Assigned task: Go to the line containing "Decoder.embedding_dim := 1;" in the records below and print it and every following line exactly, on through the line containing "Mat 1 3 (fun", then stop.

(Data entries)
End Main.
(* ===================================================================== *)
(** * Worked inputs                                                       *)
(* ===================================================================== *)

Module Examples.

(** A decoder over a two-token vocabulary with one-dimensional embeddings
    and two-dimensional states, reading two-dimensional representations. *)
Definition decoder : Decoder.t :=
  {| Decoder.vocab_size := 2; Decoder.embedding_dim := 1;
     Decoder.state_dim := 2; Decoder.representation_dim := 2;
     Decoder.state_initializer_W := fun _ _ => 1;
     Decoder.state_initializer_b := fun _ => 0;
     Decoder.embeddings := fun i _ => INR i;
     Decoder.energy := fun state a => nth 0 a 0;
     Decoder.gru_step := fun s f g => map (fun v => v + nth 0 f 0) s;
     Decoder.readout_cost := fun s f g o => nth 0 s 0 + nth 0 f 0 + nth 0 g 0 + IZR o;
     Decoder.emit := fun _ _ _ _ => 1%Z |}.

(** One source sentence of two positions, time-major. *)
Definition representation : tensor3 :=
  Ten3 2 1 2 (fun t _ j => INR (t + j)).

(** The same sentence padded with one more position. *)
Definition padded_representation : tensor3 :=
  Ten3 3 1 2 (fun t _ j => if (t <? 2)%nat then INR (t + j) else 7).

(** Masks and targets are batch-major, as the data stream supplies them. *)
Definition source_mask : matrix R := Mat 1 2 (fun _ _ => 1).
Definition padded_source_mask : matrix R :=
  Mat 1 3 (fun _ t => if (t <? 2)%nat then 1 else 0).
Definition empty_source_mask : matrix R := Mat 1 2 (fun _ _ => 0).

Response to this exercise:
  {| Decoder.vocab_size := 2; Decoder.embedding_dim := 1;
     Decoder.state_dim := 2; Decoder.representation_dim := 2;
     Decoder.state_initializer_W := fun _ _ => 1;
     Decoder.state_initializer_b := fun _ => 0;
     Decoder.embeddings := fun i _ => INR i;
     Decoder.energy := fun state a => nth 0 a 0;
     Decoder.gru_step := fun s f g => map (fun v => v + nth 0 f 0) s;
     Decoder.readout_cost := fun s f g o => nth 0 s 0 + nth 0 f 0 + nth 0 g 0 + IZR o;
     Decoder.emit := fun _ _ _ _ => 1%Z |}.

(** One source sentence of two positions, time-major. *)
Definition representation : tensor3 :=
  Ten3 2 1 2 (fun t _ j => INR (t + j)).

(** The same sentence padded with one more position. *)
Definition padded_representation : tensor3 :=
  Ten3 3 1 2 (fun t _ j => if (t <? 2)%nat then INR (t + j) else 7).

(** Masks and targets are batch-major, as the data stream supplies them. *)
Definition source_mask : matrix R := Mat 1 2 (fun _ _ => 1).
Definition padded_source_mask : matrix R :=
  Mat 1 3 (fun _ t => if (t <? 2)%nat then 1 else 0).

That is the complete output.